Stored items from a collection
┌──
(** * minikv: wire codec, command router and connection session

    A shallow embedding of [skeleton.py]: the RESP-like codec of
    [ProtocolHandler], the store commands of [Server] and the loop of
    [Server.connection_handler].

    Modelling conventions.
    - A byte is a [Z] in 0..255, [bytes] is a list of them; a [str] is the
      list of its code points.
    - The read side of [socket_file] is the list of bytes the peer sends
      before closing; every read returns the data and the remaining stream.
      What the session writes is accumulated in a list.
    - Exceptions are values of [exn]; a computation returns [result].
    - Python integers are unbounded ([Z]); the interpreter's recursion limit
      and its limit on the number of digits of an integer literal are not
      modelled.
    - A [dict] is the list of its items in insertion order, keys pairwise
      different; keys are compared with [==], which on hashable values of
      this model is structural equality. *)

From Stdlib Require Import String Ascii.
From Stdlib Require Import ZArith List Lia Bool.
Import ListNotations.
Local Open Scope Z_scope.

(** ** Bytes, text and exceptions *)

Definition bytes := list Z.
Definition str := list Z.

(** An ASCII literal, as bytes or as text. *)
Definition lit (s : string) : list Z :=
  map (fun a => Z.of_N (N_of_ascii a)) (list_ascii_of_string s).
Arguments lit s%_string.

Definition CRLF : bytes := [13; 10].

Inductive exn :=
| Disconnect
| CommandError (msg : str)
| ValueError
| TypeError
| AttributeError
| UnicodeDecodeError
| UnicodeEncodeError
| StopIteration.

Inductive result (A : Type) :=
| Ok (a : A)
| Raise (e : exn)
| OutOfFuel.
Arguments Ok {A} a.
Arguments Raise {A} e.
Arguments OutOfFuel {A}.

Definition bind {A B} (r : result A) (k : A -> result B) : result B :=
  match r with
  | Ok a => k a
  | Raise e => Raise e
  | OutOfFuel => OutOfFuel
  end.

Notation "x <- r ;; k" := (bind r (fun x => k))
  (at level 61, r at next level, right associativity).
Notation "' p <- r ;; k" := (bind r (fun p => k))
  (at level 61, p pattern, r at next level, right associativity).

(** ** Library functions of the interpreter used by the source *)

(** [bytes.rstrip(chars)]: drop the trailing bytes that satisfy [p]. *)
Fixpoint rstrip (p : Z -> bool) (l : bytes) : bytes :=
  match l with
  | [] => []
  | c :: t =>
      match rstrip p t with
      | [] => if p c then [] else [c]
      | t' => c :: t'
      end
  end.

Fixpoint lstrip (p : Z -> bool) (l : bytes) : bytes :=
  match l with
  | [] => []
  | c :: t => if p c then lstrip p t else l
  end.

Definition is_crlf (c : Z) : bool := (c =? 13) || (c =? 10).

(** ASCII white space, as [bytes.split], [int] and [Py_ISSPACE] see it. *)
Definition is_space (c : Z) : bool := (c =? 32) || ((9 <=? c) && (c <=? 13)).

Definition is_digit (c : Z) : bool := (48 <=? c) && (c <=? 57).

(** The digits of [int(b)]: decimal digits, single underscores allowed
    between two digits. *)
Fixpoint parse_digits (acc : Z) (after_underscore : bool) (l : bytes)
  : option Z :=
  match l with
  | [] => if after_underscore then None else Some acc
  | c :: t =>
      if is_digit c then parse_digits (10 * acc + (c - 48)) false t
      else if c =? 95 then
        if after_underscore then None else parse_digits acc true t
      else None
  end.

(** [int(b)] on a bytes object, base 10: surrounding white space, an
    optional sign, then the digits. *)
Definition py_int (b : bytes) : result Z :=
  let b := rstrip is_space (lstrip is_space b) in
  let signed :=
    match b with
    | c :: t => if c =? 45 then (true, t) else if c =? 43 then (false, t)
                else (false, b)
    | [] => (false, b)
    end in
  match snd signed with
  | [] => Raise ValueError
  | c :: _ =>
      if is_digit c then
        match parse_digits 0 false (snd signed) with
        | Some n => Ok (if fst signed then - n else n)
        | None => Raise ValueError
        end
      else Raise ValueError
  end.

(** [b'%d' % n]. *)
Fixpoint digits_of (fuel : nat) (n : Z) (acc : bytes) : bytes :=
  match fuel with
  | O => acc
  | S f =>
      let acc' := (48 + n mod 10) :: acc in
      if n <? 10 then acc' else digits_of f (n / 10) acc'
  end.

Definition fmt_nat (n : Z) : bytes :=
  digits_of (S (Z.to_nat (Z.log2 n))) n [].

Definition fmt_d (n : Z) : bytes :=
  if n <? 0 then 45 :: fmt_nat (- n) else fmt_nat n.
(** X7. When the chunks of a transfer carry no more bytes than the declared
    content-length, at most 14 progress notifications are delivered, however
    the bytes are cut into chunks and whatever notifications fail. *)
Theorem at_most_fourteen_delivered env w r total :
  video_get env = Some r ->
  content_length r = ContentLength (Some total) ->
  total_bytes (body r) <= total ->
  (length (delivered_percentages (new_events w (snd (run env w)))) <= 14)%nat.
Proof.
  intros Hget Hcl Hsum.
  pose proof (run_delivered_spaced env w) as Hsp.
  destruct (run_events_split env w) as (evs & tail & Heq & Htail & Hevs).
  rewrite Heq in *.
  rewrite delivered_app, (delivered_tail _ Htail), app_nil_r in *.
  destruct Hevs as [->|(link & title & _ & ->)]; [cbn; lia|].
  destruct (download_events_declared env title)
    as [->|(r' & total' & Hget' & _ & Hcl' & Hne & Hev)]; [cbn; lia|].
  rewrite Hev in *. rewrite Hget in Hget'. injection Hget' as <-.
  rewrite Hcl in Hcl'. injection Hcl' as <-.
  assert (Hpos : 0 < total) by (pose proof (total_bytes_nonneg (body r)); lia).
  assert (Hb : Forall (fun p => (p <= 100)%Q)
                 (delivered_percentages
                    (events_of_loop env title total (LoopVars 0 0) (body r)))).
  { pose proof (loop_percentages_bounded env title total (LoopVars 0 0)
                  (body r) Hpos ltac:(cbn; lia)) as Hall.
    rewrite List.Forall_forall in Hall. apply List.Forall_forall.
    intros p Hp. unfold delivered_percentages in Hp.
    apply in_map_iff in Hp as (call & <- & Hcall).
    apply filter_In in Hcall as [Hcall _]. exact (Hall call Hcall). }
  assert (Hb0 : Forall (fun p => (p <= 100)%Q)
                  (0%Q :: delivered_percentages
                     (events_of_loop env title total (LoopVars 0 0) (body r))))
    by (constructor; [lra | exact Hb]).
  pose proof (spaced_count _ 0%Q Hsp Hb0) as Hcount.
  assert (Hz : (inject_Z (7 * Z.of_nat (length (delivered_percentages
                  (events_of_loop env title total (LoopVars 0 0) (body r)))))
                <= inject_Z 100)%Q).
  { rewrite inject_Z_mult. change (inject_Z 7) with 7%Q.
    change (inject_Z 100) with 100%Q. lra. }
  rewrite <- Zle_Qle in Hz. lia.
Qed.
(* ===== verification/FloatRound.v ===== *)
(** * Rounding of binary64: correctness and monotonicity

    [SpecFloat] computes; it proves nothing.  This file gives the rounding of
    [SpecFloat] its meaning, a rational number rounded to the nearest integer at
    the exponent of its magnitude, and derives that every operation the price
    arithmetic uses is monotone. *)

From stdpp Require Import base tactics numbers.
From Stdlib Require Import ZArith Lia SpecFloat.
From S2P Require Import Prelude GoFloat.

Open Scope Z_scope.

(** Rounding of [n / d] to the nearest integer, ties to even. *)
Definition rne (n d : Z) : Z :=
  let q := n / d in
  let r := n mod d in
  match 2 * r ?= d with
  | Lt => q
  | Gt => q + 1
  | Eq => if Z.even q then q else q + 1
  end.

(** A shift record stands for the rational [n / d]: its integer part, whether
    the fraction reaches one half, and whether anything is left beyond that. *)
Definition represents (rec : shr_record) (n d : Z) : Prop :=
  shr_m rec = n / d /\
  shr_r rec = (d <=? 2 * (n mod d)) /\
  shr_s rec = negb ((2 * (n mod d)) mod d =? 0).
(* ===== verification/FloatOrder.v ===== *)
(** * The order of float64 comparisons

    [<] and [<=] on floats, NaN included: what a guard of the code gives, and
    what its failure gives. *)

From stdpp Require Import base tactics numbers.
From Stdlib Require Import ZArith Lia SpecFloat.
From S2P Require Import Prelude GoFloat.

Open Scope Z_scope.

(** [x] is not NaN. *)
Definition ordered (x : f64) : bool :=
  match x with S754_nan => false | _ => true end.

(** A strict total preorder of the values that are not NaN: sign, magnitude. *)
Definition key (x : f64) : Z * Z * Z :=
  match x with
  | S754_zero _ => (0, 0, 0)
  | S754_infinity s => (if s then -2 else 2, 0, 0)
  | S754_nan => (0, 0, 0)
  | S754_finite false m e => (1, e, Z.pos m)
  | S754_finite true m e => (-1, - e, - Z.pos m)
  end.

Definition key_compare (a b : Z * Z * Z) : comparison :=
  match a.1.1 ?= b.1.1 with
  | Eq => match a.1.2 ?= b.1.2 with Eq => a.2 ?= b.2 | c => c end
  | c => c
  end.

Lemma SFcompare_key x y :
  ordered x = true -> ordered y = true -> SFcompare x y = Some (key_compare (key x) (key y)).
Proof.
  destruct x as [sx|[]| |[] mx ex], y as [sy|[]| |[] my ey]; try done; intros _ _;
    unfold key_compare; cbn -[Pos.compare_cont Z.compare Z.opp];
    change (Pos.compare_cont Eq mx my) with (Pos.compare mx my); f_equal.
  destruct (Z.compare_spec ex ey), (Z.compare_spec (- ex) (- ey)); try lia; try done.
Qed.

Lemma key_compare_spec a b :
  CompareSpec (a = b)
    (a.1.1 < b.1.1 \/ a.1.1 = b.1.1 /\ (a.1.2 < b.1.2 \/ a.1.2 = b.1.2 /\ a.2 < b.2))
    (b.1.1 < a.1.1 \/ b.1.1 = a.1.1 /\ (b.1.2 < a.1.2 \/ b.1.2 = a.1.2 /\ b.2 < a.2))
    (key_compare a b).
Proof.
  destruct a as [[a1 a2] a3], b as [[b1 b2] b3]. unfold key_compare. cbn.
  destruct (Z.compare_spec a1 b1); [|constructor; lia..].
  destruct (Z.compare_spec a2 b2); [|constructor; lia..].
  destruct (Z.compare_spec a3 b3); constructor; subst; auto; lia.
Qed.

Lemma fle_ordered x y : fle x y = true -> ordered x = true /\ ordered y = true.
Proof. destruct x as [|[]| |[] ? ?], y as [|[]| |[] ? ?]; try done. Qed.

Lemma flt_ordered x y : flt x y = true -> ordered x = true /\ ordered y = true.
Proof. destruct x as [|[]| |[] ? ?], y as [|[]| |[] ? ?]; try done. Qed.

Lemma fle_key x y :
  ordered x = true -> ordered y = true ->
  fle x y = match key_compare (key x) (key y) with Gt => false | _ => true end.
Proof. intros. unfold fle, SFleb. rewrite SFcompare_key by assumption. by destruct key_compare. Qed.

Lemma flt_key x y :
  ordered x = true -> ordered y = true ->
  flt x y = match key_compare (key x) (key y) with Lt => true | _ => false end.
Proof. intros. unfold flt, SFltb. rewrite SFcompare_key by assumption. by destruct key_compare. Qed.

(** Split on the comparisons of keys. *)
Ltac key_cases :=
  repeat match goal with
  | H : context [key_compare ?a ?b] |- _ => destruct (key_compare_spec a b)
  | |- context [key_compare ?a ?b] => destruct (key_compare_spec a b)
  end.

Lemma fle_refl x : ordered x = true -> fle x x = true.
Proof. intros. rewrite fle_key by assumption. key_cases; done || lia. Qed.

Lemma fle_trans x y z : fle x y = true -> fle y z = true -> fle x z = true.
Proof.
  intros H1 H2. destruct (fle_ordered _ _ H1), (fle_ordered _ _ H2).
  rewrite fle_key in * by assumption. revert H1 H2.
  destruct (key_compare_spec (key x) (key y)) as [->| |]; [done| |done].
  destruct (key_compare_spec (key y) (key z)) as [<-| |]; [|  |done].
  - by destruct (key_compare_spec (key x) (key y)); [| |lia].
  - by destruct (key_compare_spec (key x) (key z)); [| |lia].
Qed.

Lemma flt_fle x y : flt x y = true -> fle x y = true.
Proof.
  intros H. destruct (flt_ordered _ _ H). rewrite flt_key in H by assumption.
  rewrite fle_key by assumption. by destruct key_compare.
Qed.

Lemma flt_not_fle x y : flt x y = true -> fle y x = false.
Proof.
  intros H. destruct (flt_ordered _ _ H). rewrite flt_key in H by assumption.
  rewrite fle_key by assumption.
  destruct (key_compare_spec (key x) (key y)); try done.
  destruct (key_compare_spec (key y) (key x)) as [E| |]; [rewrite E in *; lia|lia|done].
Qed.

(** A comparison [y <= x] that fails on ordered values means [x < y]. *)
Lemma not_fle_flt x y :
  ordered x = true -> ordered y = true -> fle y x = false -> flt x y = true.
Proof.
  intros Hx Hy. rewrite fle_key, flt_key by assumption.
  destruct (key_compare_spec (key y) (key x)), (key_compare_spec (key x) (key y)) as [E| |];
    try done; intros _; [rewrite E in *; lia|lia].
Qed.

Lemma flt_irrefl x : flt x x = false.
Proof.
  destruct (flt x x) eqn:H; [|done]. pose proof (flt_not_fle _ _ H) as H'.
  destruct (flt_ordered _ _ H). by rewrite fle_refl in H'.
Qed.

Lemma flt_fle_trans x y z : flt x y = true -> fle y z = true -> flt x z = true.
Proof.
  intros H1 H2. destruct (flt_ordered _ _ H1), (fle_ordered _ _ H2).
  rewrite flt_key, fle_key in * by assumption. revert H1 H2.
  destruct (key_compare_spec (key x) (key y)) as [| |]; try done.
  destruct (key_compare_spec (key y) (key z)) as [| |]; try done;
    destruct (key_compare_spec (key x) (key z)) as [E| |]; try done;
    repeat match goal with K : key _ = key _ |- _ => rewrite K in * end; lia.
Qed.

Lemma fle_flt_trans x y z : fle x y = true -> flt y z = true -> flt x z = true.
Proof.
  intros H1 H2. destruct (fle_ordered _ _ H1), (flt_ordered _ _ H2).
  rewrite flt_key, fle_key in * by assumption. revert H1 H2.
  destruct (key_compare_spec (key x) (key y)) as [->| |]; [done| |done].
  destruct (key_compare_spec (key y) (key z)) as [| |]; try done.
  destruct (key_compare_spec (key x) (key z)) as [E| |]; try done; try lia; rewrite E in *; lia.
Qed.

Lemma flt_trans x y z : flt x y = true -> flt y z = true -> flt x z = true.
Proof. intros H1 H2. eapply flt_fle_trans; [exact H1|]. by apply flt_fle. Qed.

(** Equal values are ordered both ways. *)
Lemma feq_fle x y : feq x y = true -> fle x y = true /\ fle y x = true.
Proof.
  intros H. assert (Hxy : fle x y = true).
  { revert H. unfold feq, SFeqb, fle, SFleb. by destruct (SFcompare x y) as [[]|]. }
  split; [done|]. destruct (fle_ordered _ _ Hxy) as [Hx Hy].
  rewrite fle_key by done. unfold feq, SFeqb in H. rewrite SFcompare_key in H by done.
  destruct (key_compare_spec (key x) (key y)) as [E| |]; try done. rewrite E.
  destruct (key_compare_spec (key y) (key y)); try done; lia.
Qed.

#[export] Hint Resolve fle_refl fle_trans flt_fle flt_trans flt_fle_trans fle_flt_trans : go.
└──
## [WORK ITEM]
In the answer, give the lines from the first line of the data through the line with "- Python integers", exactly as they appear and with no additions.

## [TASK RESULT]
(** * minikv: wire codec, command router and connection session

    A shallow embedding of [skeleton.py]: the RESP-like codec of
    [ProtocolHandler], the store commands of [Server] and the loop of
    [Server.connection_handler].

    Modelling conventions.
    - A byte is a [Z] in 0..255, [bytes] is a list of them; a [str] is the
      list of its code points.
    - The read side of [socket_file] is the list of bytes the peer sends
      before closing; every read returns the data and the remaining stream.
      What the session writes is accumulated in a list.
    - Exceptions are values of [exn]; a computation returns [result].
    - Python integers are unbounded ([Z]); the interpreter's recursion limit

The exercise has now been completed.